Dee Stories

Kumpulan artikel parenting yang ditulis oleh blogger parenting Indonesia.
Suka travelling & kuliner. Konselor ASI &MPASI.

Sekolah Ibu, Perlukah?





Sekolah Ibu, Perlukah - Media sosial gempar, pernyataan wakil bupati Bandung Barat, Hengky Kurniawan menuai kontraversi. Tiga hari yang lalu, Hengky Kurniawan memposting di instagram pribadinya, bahwa perlu adanya Sekolah Ibu untuk menekan angka peeceraian. Katanya, ibu-ibu harus dididik tentang bagimana memahami rumah tangga, memahami suami dan lain-lainnya. Harapannya, sekolah ibu bisa menekan angka perceraian sebagaimana yang sudah dilakukan di kota Bogor. 


Pernyataan ini langsung membuat banyak netizen bereaksi. Banyak komentar yang datang, sebagian besar dari para ibu-ibu. Menurut mereka kebijakan ini sangat bias gender. Apakah hanya tanggung jawab perempuan agar rumah tangga tak berakhir dengan perceraian? Apakah benar sekolah ibu bisa menekan perceraian? 

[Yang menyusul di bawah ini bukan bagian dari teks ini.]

Example single_optional_string_is_bridged :
  getLoweredBridgedType withFoundation nsStringPtr
    (OptionalTy OTK_Optional String) ObjCMethod ForArgument
  = Value (Some (OptionalTy OTK_Optional NSString)).
Proof. reflexivity. Qed.

(** Scenario A: both elements of [(String, Bool)] change. *)
Example scenario_A :
  getBridgedInputType withFoundation ObjCMethod
    (FromClangTuple [ClangObjCPointer "NSString"; ClangSignedChar])
    (TupleTy [unlabeled String; unlabeled Bool]) []
  = (Returned (TupleTy [unlabeled NSString; unlabeled ObjCBool]), []).
Proof. reflexivity. Qed.

(** * Further properties of the bridging routines *)

Section FurtherProperties.

Context {AbstractionPattern ClangType : Type}.
Context {patternOps : AbstractionPatternOps AbstractionPattern ClangType}.
Variable TC : TypeConverter.

(** ** What the result depends on *)

(** The loop depends on the representation only through the core mapper. *)
Lemma bridgeTupleElements_rep_ext rep1 rep2 pattern :
  (forall p t, getLoweredBridgedType TC p t rep1 ForArgument
               = getLoweredBridgedType TC p t rep2 ForArgument) ->
  forall elts i bridgedFields changed diags,
    bridgeTupleElements TC rep1 pattern elts i bridgedFields changed diags
    = bridgeTupleElements TC rep2 pattern elts i bridgedFields changed diags.
Proof.
  intros Hext. induction elts as [|elt rest IH]; intros i acc ch diags.
  - reflexivity.
  - rewrite !(bridgeTupleElements_cons TC). rewrite Hext.
    destruct (getLoweredBridgedType TC (getTupleElementType pattern i)
                (eltType elt) rep2 ForArgument) as [[b|]|]; try reflexivity.
    destruct (negb (isEqual b (eltType elt))); apply IH.
Qed.

(** X1: the three foreign representations are bridged alike: the core
    mapper and both entry points give the same outcome, diagnostics
    included, under C function pointer, ObjC method and block. *)
Theorem foreign_representations_agree rep1 rep2 :
  In rep1 foreignRepresentations ->
  In rep2 foreignRepresentations ->
  (forall pattern t purpose,
     getLoweredBridgedType TC pattern t rep1 purpose
     = getLoweredBridgedType TC pattern t rep2 purpose)
  /\ (forall pattern input diags,
        getBridgedInputType TC rep1 pattern input diags
        = getBridgedInputType TC rep2 pattern input diags)
  /\ (forall pattern result suppressOptional diags,
        getBridgedResultType TC rep1 pattern result suppressOptional diags
        = getBridgedResultType TC rep2 pattern result suppressOptional diags).
Proof.
  intros H1 H2.
  assert (Hcore : forall pattern t purpose,
            getLoweredBridgedType TC pattern t rep1 purpose
            = getLoweredBridgedType TC pattern t rep2 purpose).
  { intros pattern t purpose.
    rewrite !(getLoweredBridgedType_foreign TC) by assumption. reflexivity. }
  split; [exact Hcore|]. split.
  - intros pattern input diags.
    destruct (is_tuple_dec input) as [[elts ->] | Hnt].
    + unfold getBridgedInputType, bind.
      rewrite (bridgeTupleElements_rep_ext rep1 rep2 pattern); [reflexivity|].
      intros p t. apply Hcore.
    + rewrite !(getBridgedInputType_run TC) by assumption.
      rewrite Hcore. reflexivity.
  - intros pattern result sup diags.
    rewrite !(getBridgedResultType_run TC). rewrite Hcore. reflexivity.
Qed.

(** X2: an argument is bridged like a non-optional result: the core mapper
    gives the same type for the two purposes, and on an input that is not a
    tuple [getBridgedInputType] and [getBridgedResultType] with
    [suppressOptional] set have the same outcome and the same diagnostics. *)
Theorem argument_like_non_optional_result rep pattern :
  (forall t,
     getLoweredBridgedType TC pattern t rep ForArgument
     = getLoweredBridgedType TC pattern t rep ForNonOptionalResult)
  /\ (forall input diags,
        (forall elts, input <> TupleTy elts) ->
        getBridgedInputType TC rep pattern input diags
        = getBridgedResultType TC rep pattern input true diags).
Proof.
  assert (Hcore : forall t,
            getLoweredBridgedType TC pattern t rep ForArgument
            = getLoweredBridgedType TC pattern t rep ForNonOptionalResult).
  { intros t. destruct rep; reflexivity. }
  split; [exact Hcore|].
  intros input diags Hnt.
  rewrite (getBridgedInputType_run TC) by assumption.
  rewrite (getBridgedResultType_run TC). rewrite Hcore. reflexivity.
Qed.

(** Without a Clang type the hint has no effect on the leaf mapper. *)
Lemma leaf_hint_without_clang t (hint1 hint2 : bool) :
  getLoweredCBridgedType TC t (@None ClangType) hint1
  = getLoweredCBridgedType TC t None hint2.
Proof.
  unfold getLoweredCBridgedType. simpl nonNull. rewrite !andb_false_r.
  reflexivity.
Qed.

(** X3: the purpose matters only for a type that is not an optional,
    under a foreign representation, with a Clang type in the pattern: under
    a native representation, or for an optional type, or with no Clang type,
    the core mapper gives the same answer for every purpose. *)
Theorem purpose_matters_only_with_clang_type pattern t rep purpose1 purpose2 :
  In rep nativeRepresentations
  \/ getAnyOptionalObjectType t <> None
  \/ isClangType pattern = false ->
  getLoweredBridgedType TC pattern t rep purpose1
  = getLoweredBridgedType TC pattern t rep purpose2.
Proof.
  intros H.
  destruct (in_dec SILFunctionTypeRepresentation_eq_dec rep
                   nativeRepresentations) as [Hnat|Hnat].
  { rewrite !(getLoweredBridgedType_native TC) by assumption. reflexivity. }
  assert (Hrep : In rep foreignRepresentations).
  { destruct rep; simpl in *; tauto. }
  rewrite !(getLoweredBridgedType_foreign TC) by assumption.
  destruct H as [H | [H | H]]; [contradiction | |].
  - destruct (getAnyOptionalObjectType t) as [[k v]|]; [reflexivity|congruence].
  - destruct (getAnyOptionalObjectType t) as [[k v]|]; [reflexivity|].
    unfold clangTyOf. rewrite H. apply leaf_hint_without_clang.
Qed.

(** The leaf mapper looks at the Clang type only to see whether there is
    one and whether it is a boolean type. *)
Lemma leaf_clang_flags t (c1 c2 : option ClangType) hint :
  nonNull c1 = nonNull c2 ->
  nonNullAndBoolean c1 = nonNullAndBoolean c2 ->
  getLoweredCBridgedType TC t c1 hint = getLoweredCBridgedType TC t c2 hint.
Proof.
  intros H1 H2. unfold getLoweredCBridgedType. rewrite H1, H2. reflexivity.
Qed.

(** X4: of the pattern only two bits are used: whether it has a Clang
    type and whether that type is a boolean type.  Two patterns that agree
    on both are bridged alike by the core mapper. *)
Theorem pattern_used_only_as_two_flags pattern1 pattern2 t rep purpose :
  isClangType pattern1 = isClangType pattern2 ->
  (isClangType pattern1 = true ->
   isBooleanType (getClangType pattern1)
   = isBooleanType (getClangType pattern2)) ->
  getLoweredBridgedType TC pattern1 t rep purpose
  = getLoweredBridgedType TC pattern2 t rep purpose.
Proof.
  intros Hc Hb.
  assert (Hleaf : forall x hint,
            getLoweredCBridgedType TC x (clangTyOf pattern1) hint
            = getLoweredCBridgedType TC x (clangTyOf pattern2) hint).
  { intros x hint. apply leaf_clang_flags; unfold clangTyOf; rewrite <- Hc;
      destruct (isClangType pattern1); simpl; auto. }
  unfold getLoweredBridgedType.
  destruct rep; try reflexivity;
    (destruct (getAnyOptionalObjectType t) as [[k v]|];
     [rewrite Hleaf; reflexivity | apply Hleaf]).
Qed.

(** ** The remaining rules of the leaf mapper *)

Lemma anyNominalIs_no_nominal t d :
  getAnyNominal t = None -> anyNominalIs t d = false.
Proof. unfold anyNominalIs. intros ->. reflexivity. Qed.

Saya tidak akan terjebak dalam polemik ini lebih dalam. Bagi saya adalah wajar bila setiap kebijakan menuai pro dan kontra. Tulisan saya kali ini adalah untuk membedah lebih dalam lagi, apakah memang sekolah ibu itu diperlukan? So stay tune ya, harap dibaca dengan hati lapang dan damai :)

Apa itu Sekolah Ibu? 


Suasana Sekolah Ibu di Kota Bogor
(Sumber Gambar : Republika.co.id)




Sekolah Ibu adalah program yang diluncurkan oleh walikota Bogor, Bima Arya pada Juli 2018 lalu. Kehadiran program ini dilatarbelakangi oleh kepedulian seorang ibu atas fenomena sosial yang ada disekitarnya. Mulai dari kasus kenakalan remaja, LGBT, KDRT dan lain sebagianya. Program ini dirancang selama dua tahun. 

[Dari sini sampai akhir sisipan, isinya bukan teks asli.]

(** [kernel cphaseflipifless] *)
Definition cphaseflipifless (Nthreads : Z) (stateVec : list complex) (bitCapIntOclPtr : list Z)
    : list complex :=
  let maxI := bitCapIntOclPtr !!! 0%nat in
  let regMask := bitCapIntOclPtr !!! 1%nat in
  let skipPower := bitCapIntOclPtr !!! 2%nat in
  let greaterPerm := bitCapIntOclPtr !!! 3%nat in
  let start := bitCapIntOclPtr !!! 4%nat in
  run_kernel
    (λ lcv stateVec,
       let iHigh := lcv in
       let iLow := Z.land iHigh (cap_sub skipPower ONE_BCI) in
       let i := Z.lor (Z.lor iLow (cap_shl (Z.lxor iHigh iLow) ONE_BCI)) skipPower in
       if Z.shiftr (Z.land i regMask) start <? greaterPerm
       then <[ Z.to_nat i := cneg (stateVec !!! Z.to_nat i) ]> stateVec
       else stateVec)
    (NDRange Nthreads maxI) stateVec.

(** [kernel phaseflipifless] *)
Definition phaseflipifless (Nthreads : Z) (stateVec : list complex) (bitCapIntOclPtr : list Z)
    : list complex :=
  let maxI := bitCapIntOclPtr !!! 0%nat in
  let regMask := bitCapIntOclPtr !!! 1%nat in
  let greaterPerm := bitCapIntOclPtr !!! 2%nat in
  let start := bitCapIntOclPtr !!! 3%nat in
  run_kernel
    (λ lcv stateVec,
       if Z.shiftr (Z.land lcv regMask) start <? greaterPerm
       then <[ Z.to_nat lcv := cneg (stateVec !!! Z.to_nat lcv) ]> stateVec
       else stateVec)
    (NDRange Nthreads maxI) stateVec.
(** X16. When the cache file does not open and the fallback copy does,
    the session in use comes from the fallback file while the status still
    reads "huggingface_cached": the tag tells what is on the disk, not
    what was loaded. *)
Theorem fallback_is_reported_as_cached env k w node e n s :
  isLoading (this w) = false →
  files w !! cachedModelPath (this w) = Some node →
  ort_create env (Some node) = inl e →
  files w !! localModelPath (this w) = Some n →
  ort_create env (Some n) = inr s →
  ∃ w',
    loadModel env k w = (inr (Resolved (Some s)), w')
    ∧ sessionONNX (this w') = Some s
    ∧ st_isLoaded (status_of w') = true
    ∧ st_modelSource (status_of w') = "huggingface_cached"
    ∧ st_cached (status_of w') = true.
Proof.
  intros Hidle Hcached Hbad Hlocal Hgood.
  destruct (loadModel_attempt_cached env (begun w) node Hcached)
    as (w' & Heq & Hpost & Hfiles & Hreq).
  rewrite Hbad in Heq, Hpost. unfold fallback_session in Heq, Hpost.
  cbn [begun files this localModelPath set_isLoading incr_modelLoadAttempts]
    in Heq, Hpost.
  rewrite Hlocal, Hgood in Heq, Hpost.
  exists w'. split; [rewrite (loadModel_idle_eq env k w Hidle), Heq; reflexivity|].
  apply attempt_post_fields in Hpost as (Hcp & Hlp & _ & _ & _ & _ & _ & Hsess).
  cbn [from_option] in Hsess.
  cbn [begun this cachedModelPath set_isLoading incr_modelLoadAttempts] in Hcp.
  split; [exact Hsess|].
  unfold status_of. cbn [st_isLoaded st_modelSource st_cached].
  rewrite Hsess, Hfiles, Hcp. cbn [begun files]. unfold source_tag.
  rewrite (existsSync_Some _ _ _ Hcached).
  split; [apply bool_decide_eq_true; eauto|]. split; reflexivity.
Qed.

Lemma fallback_is_reported_as_cached_witness :
  ∃ w',
    loadModel CacheExamples.picky Detached CacheExamples.stale
      = (inr (Resolved (Some LoadExamples.a_session)), w')
    ∧ st_modelSource (status_of w') = "huggingface_cached".
Proof.
  destruct (fallback_is_reported_as_cached CacheExamples.picky Detached
              CacheExamples.stale (File []) (mkError "Load model failed")
              (File [x08; x07]) LoadExamples.a_session)
    as (w' & Heq & _ & _ & Hsrc & _).
  - reflexivity.
  - vm_compute. reflexivity.
  - reflexivity.
  - vm_compute. reflexivity.
  - reflexivity.
  - exists w'. split; [exact Heq|exact Hsrc].
Defined.

(** *** The frame of a load *)

Lemma loadModel_frame env k w q :
  q ≠ cachedModelPath (this w) →
  files (loadModel env k w).2 !! q = files w !! q.
Proof.
  intros Hq. destruct (isLoading (this w)) eqn:Hflag.
  - unfold loadModel, bind. rewrite (loadModel_enter_busy k w Hflag). reflexivity.
  - rewrite (loadModel_idle_eq env k w Hflag).
    destruct (files (begun w) !! cachedModelPath (this (begun w))) as [node|] eqn:Hc.
    + destruct (loadModel_attempt_cached env (begun w) node Hc)
        as (w' & Heq & _ & Hfiles & _).
      rewrite Heq. cbn [snd]. rewrite Hfiles. reflexivity.
    + destruct (downloadModel env (begun w)) as [d wd] eqn:Hd.
      destruct (loadModel_attempt_download env (begun w) d wd Hc Hd)
        as (w' & Heq & _ & Hfiles & _).
      rewrite Heq. cbn [snd]. rewrite Hfiles.
      destruct (downloadModel_frame env (begun w) d wd Hd) as (Hfr & _).
      exact (Hfr q Hq).
Qed.

Lemma loadModel_returns env k w :
  ∃ o, (loadModel env k w).1 = inr o
       ∧ (isLoading (this w) = false → ∃ r, o = Resolved r)
       ∧ (isLoading (this w) = true → o = Parked).
Proof.
  destruct (isLoading (this w)) eqn:Hflag.
  - unfold loadModel, bind. rewrite (loadModel_enter_busy k w Hflag).
    exists Parked. split; [reflexivity|]. split; [discriminate|reflexivity].
  - destruct (loadModel_idle env k w Hflag) as (r & w' & Heq & _).
    rewrite Heq. exists (Resolved r). split; [reflexivity|].
    split; [eauto|discriminate].
Qed.

Lemma status_after_eq o w :
  status_after o w
  = (inr (match o with Resolved _ => Some (status_of w) | Parked => None end), w).
Proof.
  destruct o; [|reflexivity]. unfold status_after, bind. rewrite getModelStatus_eq.
  reflexivity.
Qed.

Lemma initialize_eq env k w :
  ∃ o, (loadModel env k (make_cache_dir w).2).1 = inr o
       ∧ initialize env k w
         = (inr (match o with
                 | Resolved _ => Some (status_of (loadModel env k (make_cache_dir w).2).2)
                 | Parked => None
                 end),
            (loadModel env k (make_cache_dir w).2).2).
Proof.
  destruct (make_cache_dir_quiet w) as (w0 & Hmk & _).
  unfold initialize. unfold bind at 1. rewrite Hmk. cbn [snd].
  destruct (loadModel_returns env k w0) as (o & Ho & _).
  exists o. split; [exact Ho|]. unfold bind.
  destruct (loadModel env k w0) as [res w']. cbn [fst snd] in *. subst res.
  apply status_after_eq.
Qed.

Lemma make_cache_dir_files w :
  (make_cache_dir w).2
  = mkWorld (this w)
            (if existsSync (files w) (cacheDir (this w)) then files w
             else <[cacheDir (this w) := Dir]> (files w))
            (now w) (timers w) (trace w).
Proof.
  unfold make_cache_dir. unfold_M.
  destruct (existsSync _ _); cbn [negb snd]; [destruct w|]; reflexivity.
Qed.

Tujuan dari sekolah ibu adalah untuk meningkatkan kapasitas ibu dalam mengurus rumah tangga, mendidik anaknya, sehingga menjadi keluarga yang mandiri mampu keluar dari permasalahan sosial maupun ekonomi yang dihadapi. Ada 20 materi yang diberikan di Sekolah Ibu, mulai dari materi manajemen keluarga, manajemen keuangan keluarga, mengelola potensi diri, memahami kepribadian anggota keluarga, bahkan tentang bela negara dan cinta Tanah Air serta materi ketahanan keluarga lainnya.

Harapannya, dengan adanya Sekolah Ibu maka akan tercipta ketahanan keluarga yang kuat. Menjadi keluarga yang harmonis dan mampu mendidik anak-anak dengan baik. 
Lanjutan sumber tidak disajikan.